When you find the word "anims" in a line of the entries, please copy the whole line.

::::::::

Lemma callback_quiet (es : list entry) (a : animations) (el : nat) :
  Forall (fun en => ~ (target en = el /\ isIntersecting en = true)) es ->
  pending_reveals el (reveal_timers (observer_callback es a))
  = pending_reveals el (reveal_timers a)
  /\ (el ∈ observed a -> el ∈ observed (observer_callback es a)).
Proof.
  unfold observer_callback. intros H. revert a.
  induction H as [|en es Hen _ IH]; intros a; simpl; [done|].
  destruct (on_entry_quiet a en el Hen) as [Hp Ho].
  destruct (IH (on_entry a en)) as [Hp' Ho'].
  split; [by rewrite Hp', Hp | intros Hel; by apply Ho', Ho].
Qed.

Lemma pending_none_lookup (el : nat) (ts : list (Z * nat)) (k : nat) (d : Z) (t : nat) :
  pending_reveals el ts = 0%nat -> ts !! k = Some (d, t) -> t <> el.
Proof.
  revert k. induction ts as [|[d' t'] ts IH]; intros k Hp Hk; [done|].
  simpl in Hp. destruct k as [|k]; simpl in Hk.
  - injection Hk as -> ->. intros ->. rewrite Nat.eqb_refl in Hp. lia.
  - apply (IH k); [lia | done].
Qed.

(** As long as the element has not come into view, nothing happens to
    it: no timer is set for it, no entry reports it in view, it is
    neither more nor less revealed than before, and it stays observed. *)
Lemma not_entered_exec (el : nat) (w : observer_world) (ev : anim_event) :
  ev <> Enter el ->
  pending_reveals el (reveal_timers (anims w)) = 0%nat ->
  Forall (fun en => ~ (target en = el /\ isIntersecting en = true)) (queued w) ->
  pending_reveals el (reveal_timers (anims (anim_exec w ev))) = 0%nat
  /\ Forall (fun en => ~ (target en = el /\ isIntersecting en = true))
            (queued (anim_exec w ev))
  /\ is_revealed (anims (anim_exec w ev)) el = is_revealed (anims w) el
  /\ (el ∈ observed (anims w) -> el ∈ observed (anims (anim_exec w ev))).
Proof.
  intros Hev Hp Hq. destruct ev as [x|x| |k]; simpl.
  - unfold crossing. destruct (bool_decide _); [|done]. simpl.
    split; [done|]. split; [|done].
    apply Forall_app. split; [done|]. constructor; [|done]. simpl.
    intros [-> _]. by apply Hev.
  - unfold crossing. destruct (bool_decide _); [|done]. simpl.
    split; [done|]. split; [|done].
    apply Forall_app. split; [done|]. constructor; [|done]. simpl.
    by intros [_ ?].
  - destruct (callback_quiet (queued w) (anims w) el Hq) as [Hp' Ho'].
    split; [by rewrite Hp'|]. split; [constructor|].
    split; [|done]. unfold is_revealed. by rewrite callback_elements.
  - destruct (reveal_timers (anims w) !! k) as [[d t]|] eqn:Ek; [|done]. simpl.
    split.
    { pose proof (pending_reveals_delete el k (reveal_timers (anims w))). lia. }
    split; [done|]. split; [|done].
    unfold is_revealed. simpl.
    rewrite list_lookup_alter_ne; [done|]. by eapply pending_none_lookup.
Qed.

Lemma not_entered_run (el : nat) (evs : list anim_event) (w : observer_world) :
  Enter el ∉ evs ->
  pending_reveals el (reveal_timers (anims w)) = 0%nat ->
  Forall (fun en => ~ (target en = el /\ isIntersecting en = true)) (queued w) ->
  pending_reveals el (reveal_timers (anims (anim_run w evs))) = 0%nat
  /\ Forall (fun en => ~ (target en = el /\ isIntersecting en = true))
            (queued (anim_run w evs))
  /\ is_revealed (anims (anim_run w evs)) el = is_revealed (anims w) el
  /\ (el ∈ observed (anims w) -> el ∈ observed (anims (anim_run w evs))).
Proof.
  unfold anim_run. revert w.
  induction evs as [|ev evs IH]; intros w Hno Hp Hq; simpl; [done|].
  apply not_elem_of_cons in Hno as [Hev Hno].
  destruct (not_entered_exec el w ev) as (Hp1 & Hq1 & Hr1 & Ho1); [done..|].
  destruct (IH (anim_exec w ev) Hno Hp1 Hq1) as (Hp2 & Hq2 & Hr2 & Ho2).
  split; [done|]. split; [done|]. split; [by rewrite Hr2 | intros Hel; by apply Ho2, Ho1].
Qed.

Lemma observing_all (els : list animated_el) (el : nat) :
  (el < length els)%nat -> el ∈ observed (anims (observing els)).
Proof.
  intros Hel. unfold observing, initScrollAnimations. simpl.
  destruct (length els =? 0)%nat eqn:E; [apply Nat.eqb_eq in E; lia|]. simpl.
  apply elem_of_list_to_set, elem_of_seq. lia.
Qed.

::::::::

■ **SOLUTION TO THIS TASK**:
  pending_reveals el (reveal_timers (anims w)) = 0%nat ->
  pending_reveals el (reveal_timers (anims (anim_exec w ev))) = 0%nat
  /\ is_revealed (anims (anim_exec w ev)) el = is_revealed (anims w) el
  /\ (el ∈ observed (anims w) -> el ∈ observed (anims (anim_exec w ev))).
  - destruct (callback_quiet (queued w) (anims w) el Hq) as [Hp' Ho'].
  - destruct (reveal_timers (anims w) !! k) as [[d t]|] eqn:Ek; [|done]. simpl.
    { pose proof (pending_reveals_delete el k (reveal_timers (anims w))). lia. }
  pending_reveals el (reveal_timers (anims w)) = 0%nat ->
  pending_reveals el (reveal_timers (anims (anim_run w evs))) = 0%nat
  /\ is_revealed (anims (anim_run w evs)) el = is_revealed (anims w) el
  /\ (el ∈ observed (anims w) -> el ∈ observed (anims (anim_run w evs))).
  (el < length els)%nat -> el ∈ observed (anims (observing els)).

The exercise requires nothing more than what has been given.